In re M.T.-L.Y., 265 N.C. App. 454 (2019)

Affirmed in Part; Vacated in Part; and Remanded
  • Facts: An infant was adjudicated neglected. At disposition, the child was placed in DSS custody. At the dispositional hearings (this author believes those hearings were the initial dispositional  and then a review hearing), the court ordered as conditions of reunification that mother abstain from alcohol or drugs, submit to drug testing as requested by DSS, have a psychological evaluation, enter into a family services agreement for reunification, complete parenting classes, attend her two weekly supervised visits, confirm her employment and wages, notify DSS within 24 hours of any change in her employment or household status, participate in the child’s medical appointments, and maintain regular communication with DSS. At the first permanency planning hearing, mother did not appear but was represented by her attorney. The court found that mother did not comply with her court-ordered conditions and that there was slim likelihood of reunification, mother failed to make adequate progress within a reasonable period of time, was not available to the court, and acted inconsistently with the child’s health and safety. The court ordered (1) DSS cease reunification efforts and (2) a primary permanent plan of adoption and secondary plan of guardianship. (“PPO”). DSS filed a motion to TPR, which was granted. Mother appeals the TPR and as part of that appeal, the PPO.
  • Reunification as a Permanent Plan: At the permanency planning stage involving a neglected juvenile, the court must adopt concurrent permanent plans, designating a primary and secondary plan. When determining which plans to order, reunification is addressed in G.S. 7B-906.2(b). Although that statutory language seems to plainly allow the trial court to omit reunification as permanent plan in any permanency planning hearing (PPH), this court is bound by In re C.P., 812 S.E.2d 188 (2018). C.P. held the trial court may remove reunification as a concurrent plan in “subsequent” PPHs and not the initial PPH. Bound by that holding, the trial court erred in removing reunification as a concurrent plan in the first and only PPH. The PPO and TPR are vacated.
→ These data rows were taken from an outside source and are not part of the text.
Lemma optional_identifier_Ok v s :
  _optional_cuda_device_identifier v = Ok s → s = "" ∨ _cuda_device_identifier (JStr s) = Ok s.
Proof.
  unfold _optional_cuda_device_identifier. intros H.
  destruct v as [| | | |t| |]; try (by simplify_eq; left); try done.
  case_bool_decide; [simplify_eq; by left|]. right.
  pose proof (cuda_identifier_Ok _ _ H) as E. by simplify_eq.
Qed.

(** What the program accepts as a device and as a process. *)
Record process_ok (p : gpu_process) : Prop := ProcessOk {
  po_pid : 1 ≤ p_pid p < 2 ^ 31;
  po_uid u : p_uid p = Some u → 0 ≤ u ≤ MAX_UID;
  po_memory : 0 ≤ p_gpu_memory_mb p;
  po_container : p_container_runtime p = "" ∧ p_container_id p = "" ∨
    p_container_runtime p ∈ _CONTAINER_RUNTIMES ∧ is_container_id (p_container_id p) = true;
  po_source : p_identity_source p ∈ _IDENTITY_SOURCES;
}.

Record device_ok (d : gpu_snapshot) : Prop := DeviceOk {
  do_used : 0 ≤ g_memory_used_mb d;
  do_total : 0 ≤ g_memory_total_mb d;
  do_utilization u : g_utilization_percent d = Some u → 0 ≤ u ≤ 100;
  do_uuid : g_device_uuid d = "" ∨ has_stable_device_identifier d = true;
  do_processes p : p ∈ g_processes d → process_ok p;
}.

Lemma unknown_ok i : device_ok (unknown_snapshot i).
Proof. constructor; simpl; [lia|lia|done|by left|by intros ? ?%not_elem_of_nil]. Qed.

Lemma stable_identifier d :
  _cuda_device_identifier (JStr (g_device_uuid d)) = Ok (g_device_uuid d) →
  has_stable_device_identifier d = true.
Proof. intros E. unfold has_stable_device_identifier. rewrite E. by apply bool_decide_eq_true_2. Qed.

Lemma simulation_process_Ok raw p : _simulation_process raw = Ok p → process_ok p.
Proof.
  destruct raw as [| | | | | |kvs]; try done. cbn [_simulation_process].
  set (rt := lower _). set (ct := lower _). set (src := str_value _). clearbody rt ct src.
  destruct (if negb _ || _ then _ else _) as [rt' ct'] eqn:E.
  assert (Hc : rt' = "" ∧ ct' = "" ∨ rt' ∈ _CONTAINER_RUNTIMES ∧ is_container_id ct' = true).
  { destruct (negb _ || _) eqn:Hb; simplify_eq; [by left|right]. by bk_split. }
  clear E. intros H. inv_M. simplify_eq.
  repeat match goal with H : _bounded_int _ _ _ _ = Ok _ |- _ => apply bounded_int_Ok in H; rewrite ?within_Some in H end.
  constructor; simpl; [| |by match goal with E : within 0 None _ |- _ => destruct E end|exact Hc|case_bool_decide; [done|unfold _IDENTITY_SOURCES; in_list]].
  - lia.
  - intros u Hu. match goal with E : _optional_bounded_int _ "process uid" _ _ = Ok _ |- _ =>
      by apply within_Some, (optional_bounded_int_Ok _ _ _ _ _ u E Hu) end.
Qed.

Lemma simulation_gpu_Ok raw d :
  simulation_gpu raw = Ok d → device_ok d ∧ g_memory_used_mb d ≤ g_memory_total_mb d.
Proof.
  destruct raw as [| | | | | |kvs]; try done. cbn [simulation_gpu].
  destruct (get_or "processes" _ _) as [| | | | |raws|]; try done.
  destruct (_ <? _); [done|]. intros H.
  apply res_bind_Ok in H as (ps & Hps & H). apply res_bind_Ok in H as (used & Hu & H).
  apply res_bind_Ok in H as (total & Ht & H). destruct (Z.ltb_spec total used); [done|]. inv_M. simplify_eq.
  apply bounded_int_Ok in Hu as [? _], Ht as [? _]. split; [|done].
  constructor; simpl; try done.
  - intros u Hu. match goal with E : _optional_bounded_int _ "utilization_percent" _ _ = Ok _ |- _ =>
      by apply within_Some, (optional_bounded_int_Ok _ _ _ _ _ u E Hu) end.
  - match goal with E : _optional_cuda_device_identifier _ = Ok _ |- _ =>
      apply optional_identifier_Ok in E as [?|?]; [by left|right] end. by apply stable_identifier.
  - intros p Hp. apply map_res_Ok in Hps. apply list_elem_of_lookup in Hp as [i Hi].
    destruct (Forall2_lookup_r _ _ _ _ _ Hps Hi) as (r & _ & Hr). by eapply simulation_process_Ok.
Qed.

Lemma smi_gpu_Ok row d : smi_gpu row = Ok d → device_ok d ∧ g_processes d = [].
Proof.
  unfold smi_gpu. destruct (strip <$> row) as [|a [|b [|c [|e [|f [|g [|h [|? ?]]]]]]]]; try done.
  intros H. inv_M. simplify_eq. split; [|done].
  assert (Hnn : ∀ v o, _nvidia_smi_optional_int v 0 None = Ok o → 0 ≤ default 0 o).
  { intros v [z|] E; [|done]. by destruct (smi_int_Ok _ _ _ _ z E eq_refl). }
  constructor; simpl; eauto.
  - intros u Hu. match goal with E : _nvidia_smi_optional_int _ 0 (Some 100) = Ok _ |- _ =>
      by apply within_Some, (smi_int_Ok _ _ _ _ u E Hu) end.
  - match goal with E : _optional_cuda_device_identifier _ = Ok _ |- _ =>
      apply optional_identifier_Ok in E as [?|?]; [by left|right] end. by apply stable_identifier.
  - by intros ? ?%not_elem_of_nil.
Qed.

Lemma contiguous_Ok m items ds :
  contiguous m items = Ok ds → ds ≡ₚ items ∧ g_index <$> ds = seqZ 0 (Z.of_nat (length ds)).
Proof.
  unfold contiguous. case_bool_decide; [|done]. intros [= <-]. split; [apply sort_by_perm|done].
Qed.

Lemma map_res_all {A B} (f : A → res B) (P : B → Prop) l bs :
  (∀ a b, f a = Ok b → P b) → map_res f l = Ok bs → ∀ b, b ∈ bs → P b.
Proof.
  intros Hf Hm b [i Hi]%list_elem_of_lookup. apply map_res_Ok in Hm.
  destruct (Forall2_lookup_r _ _ _ _ _ Hm Hi) as (a & _ & Ha). by eapply Hf.
Qed.

(** Devices counted from 0, each within its bounds. *)
Definition well_formed (ds : list gpu_snapshot) : Prop :=
  g_index <$> ds = seqZ 0 (Z.of_nat (length ds)) ∧ ∀ d, d ∈ ds → device_ok d.

Lemma simulation_snapshot_Ok data ds : _simulation_snapshot data = Ok ds → well_formed ds.
Proof.
  unfold _simulation_snapshot. destruct (_ <? _); [done|]. destruct (loads data) as [payload|]; [|done].
  destruct (match payload with JObj kvs => _ | v => _ end) as [| | | | |raws|]; try done.
  case_bool_decide; [done|]. destruct (_ <? _); [done|]. intros (items & Hm & Hc)%res_bind_Ok.
  apply contiguous_Ok in Hc as [Hp Hi]. split; [done|]. intros d. rewrite Hp.
  eapply map_res_all; [|exact Hm]. intros ? ? ?. by eapply simulation_gpu_Ok.
Qed.

Lemma smi_snapshot_Ok rows ds : _nvidia_smi_snapshot rows = Ok ds → well_formed ds.
Proof.
  unfold _nvidia_smi_snapshot. intros (items & Hm & H)%res_bind_Ok. case_bool_decide; [done|].
  apply contiguous_Ok in H as [Hp Hi]. split; [done|]. intros d. rewrite Hp.
  eapply map_res_all; [|exact Hm]. intros ? ? ?. by eapply smi_gpu_Ok.
Qed.

Lemma take_seqZ n k m : take n (seqZ k m) = seqZ k (Z.min (Z.of_nat n) m).
Proof.
  apply list_eq. intros i. destruct (decide (i < n)%nat).
  - rewrite lookup_take_lt by done. apply option_eq. intros x. rewrite !lookup_seqZ. lia.
  - rewrite lookup_take_ge by lia. symmetry. apply lookup_seqZ_ge. lia.
Qed.

Lemma limited_ok c ds : well_formed ds → well_formed (limited c ds) ∧
  Z.of_nat (length (limited c ds)) ≤ Z.max 0 (gpu_count c).
Proof.
  intros [Hi Hd]. unfold limited. split; [split|].
  - rewrite fmap_take, Hi, take_seqZ, length_take. f_equal. lia.
  - intros d Hin. apply Hd. by eapply elem_of_take in Hin as (? & ?%list_elem_of_lookup_2 & _).
  - rewrite length_take. lia.
Qed.

Lemma unknown_well_formed c : well_formed (_unknown_snapshots c) ∧
  Z.of_nat (length (_unknown_snapshots c)) ≤ Z.max 0 (gpu_count c).
Proof.
  unfold _unknown_snapshots. rewrite length_fmap, length_seqZ. split; [|lia]. split.
  - rewrite <- list_fmap_compose. rewrite length_fmap, length_seqZ.
    transitivity (id <$> seqZ 0 (gpu_count c)); [done|]. rewrite list_fmap_id.
    unfold seqZ. by rewrite Nat2Z.id.
  - intros d (i & -> & _)%list_elem_of_fmap. apply unknown_ok.
Qed.

(** ** Which errors leave the reading of the simulation file *)

Definition raises {A} (P : exn → Prop) (m : res A) : Prop := ∀ e, m = Raise e → P e.

Definition value_or_key (e : exn) : Prop := (∃ msg, e = ValueError msg) ∨ ∃ key, e = KeyError key.

Lemma raises_bind {A B} P (m : res A) (f : A → res B) :
  raises P m → (∀ a, raises P (f a)) → raises P (m ≫= f).
Proof. intros Hm Hf e. destruct m; simpl; [apply Hf|]. intros [= ->]. by apply Hm. Qed.

Lemma raises_Ok {A} P (a : A) : raises P (Ok a).
Proof. done. Qed.

Lemma raises_value {A} msg : raises value_or_key (Raise (ValueError msg) : res A).
Proof. intros e [= <-]. left. by eexists. Qed.

Lemma raises_map {A B} P (f : A → res B) l : (∀ a, raises P (f a)) → raises P (map_res f l).
Proof.
  intros Hf. induction l as [|a l IH]; simpl; [apply raises_Ok|].
  apply raises_bind; [apply Hf|intros]. apply raises_bind; [apply IH|intros]. apply raises_Ok.
Qed.

Lemma raises_bounded v label lo hi : raises value_or_key (_bounded_int v label lo hi).
Proof.
  unfold _bounded_int. apply raises_bind; [|intros p].
  - destruct v; try apply raises_value; try apply raises_Ok.
    + destruct (is_integer f); [destruct (float_trunc f)|]; try apply raises_value; apply raises_Ok.
    + destruct (int_text s); [apply raises_Ok|apply raises_value].
  - destruct (_ <? _); [apply raises_value|]. destruct hi; [destruct (_ <? _)|];
      try apply raises_value; apply raises_Ok.
Qed.

Lemma raises_optional v label lo hi : raises value_or_key (_optional_bounded_int v label lo hi).
Proof.
  unfold _optional_bounded_int. destruct v;
    first [apply raises_bind; [apply raises_bounded|intros; apply raises_Ok]|apply raises_Ok].
Qed.

Lemma raises_required key kvs : raises value_or_key (required key kvs).
Proof. unfold required. destruct (assoc_get key kvs); [apply raises_Ok|]. intros e [= <-]. right. by eexists. Qed.

Lemma raises_identifier v : raises value_or_key (_optional_cuda_device_identifier v).
Proof.
  destruct v; simpl; try apply raises_value; try apply raises_Ok.
  repeat case_match; try apply raises_value; apply raises_Ok.
Qed.

Ltac raises_step :=
  first [ apply raises_bind; [|intros ?] | apply raises_Ok | apply raises_value
        | apply raises_bounded | apply raises_optional | apply raises_required
        | apply raises_identifier | apply raises_map; intros ?
        | match goal with |- raises _ (match ?x with _ => _ end) => destruct x end ].

Lemma raises_process raw : raises value_or_key (_simulation_process raw).
Proof. destruct raw; cbn [_simulation_process]; repeat raises_step. Qed.

Lemma raises_gpu raw : raises value_or_key (simulation_gpu raw).
Proof.
  destruct raw; cbn [simulation_gpu]; try apply raises_value.
  destruct (get_or _ _ _); repeat first [apply raises_process | raises_step].
Qed.

Lemma raises_simulation data : raises value_or_key (_simulation_snapshot data).
Proof.
  unfold _simulation_snapshot, contiguous. repeat first [apply raises_gpu | raises_step].
Qed.

(** Telemetry is validated before use. Whatever the simulation file and
    [nvidia-smi] contain, the snapshot has devices numbered from 0, at most as many
    as are configured, with memory, utilisation, identifiers and processes within
    their bounds, or the devices that NVML reports; anything malformed becomes
    devices of unknown state. The one error that gets out is the [KeyError] of a
    simulated device or process without an index or a pid, which the handler does
    not name, and an error of the file that it does not name. *)
Theorem snapshot_spec c s :
  match snapshot c s with
  | Ok ds =>
      (gs_simulation s = None ∧ gs_nvml s = Some (Ok ds)) ∨
      (well_formed ds ∧ Z.of_nat (length ds) ≤ Z.max 0 (gpu_count c))
  | Raise e =>
      (∃ key data, e = KeyError key ∧ gs_simulation s = Some (Ok data)) ∨
      (gs_simulation s = Some (Raise e) ∧ is_snapshot_error e = false)
  end.
Proof.
  assert (Hsmi : well_formed (smi_or_unknown c s) ∧
    Z.of_nat (length (smi_or_unknown c s)) ≤ Z.max 0 (gpu_count c)).
  { unfold smi_or_unknown. destruct (rows ← gs_nvidia_smi s; _) as [ds|e] eqn:E;
      [|apply unknown_well_formed]. apply res_bind_Ok in E as (rows & _ & Hr).
    by apply limited_ok, (smi_snapshot_Ok rows). }
  unfold snapshot. destruct (gs_simulation s) as [file|].
  - destruct (data ← file; _) as [ds|e] eqn:E.
    + right. apply res_bind_Ok in E as (data & _ & Hr). by apply limited_ok, (simulation_snapshot_Ok data).
    + destruct (is_snapshot_error e) eqn:He; [right; apply unknown_well_formed|].
      destruct file as [data|e0]; simpl in E; [left|right].
      * destruct (raises_simulation data e E) as [[msg ->]|[key ->]]; [done|]. by exists key, data.
      * by simplify_eq.
  - destruct (gs_nvml s) as [[ds|e]|]; [by left|by right..].
Qed.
  • Reunification Efforts Ceasing: Before In re C.P., the court of appeals held in In re H.L., 807 S.E.2d 685 (2017), that reunification efforts could be ceased at the first permanency planning hearing if the required findings of G.S. 7B-906.2(b) were made. Although In re C.P. believed the trial court is prohibited from ceasing reunification efforts at the first PPH, it recognized it was bound by the prior holding of In re H.L. The standard of review of an order ceasing reunification efforts is whether the trial court made appropriate finding based on credible evidence;  whether the findings support the conclusions; and whether the court abused its discretion with respect to disposition. The court’s findings are not contradictory. “[P]artially performing a required condition does not necessarily preclude a conclusion that the performance is inadequate”. Sl. Op. at 22. The findings are sufficient and are based on evidence that mother failed to verify her participation in substance abuse treatment, her employment and her living arrangements with DSS; did not comply with the family services agreement, visitation schedule, drug testing, or attendance at her child’s medical appointments; violated the safety plan; and tested positive for drugs. Although the court did not use the statutory language in G.S. 7B-906.2(b) that reunification efforts clearly would be unsuccessful or inconsistent with the juvenile’s health and safety, the findings address the statute’s concerns. See In re L.M.T., 367 N.C. 165 (2013).
  • Reservations about In re C.P. are based on the statutory language in G.S. 7B- 906.2(c) and 7B-906.1(d)(3), which was not examined in C.P. Those statutes seem to contradict the interpretation of G.S. 7B-906.2(b) in C.P. Additionally, the holding of C.P. raises more questions than answers, affecting “what ‘efforts’ social services must perform [under G.S. 7B-906.2(b)] when reunification efforts have been ceased but reunification is still included in a permanent plan” (Sl. Op. at 18); rights (or lack thereof) to appeal an order ceasing reunification efforts but keeping reunification as a permanent plan; and creating a dichotomy between reunification and reunification efforts as opposed to keeping them as a unitary concept. “To avoid confusion of our DSS workers and trial courts and to promote permanency for children in these cases, we encourage the North Carolina General Assembly to amend these statutes to clarify their limitations.” Sl. Op. at 19.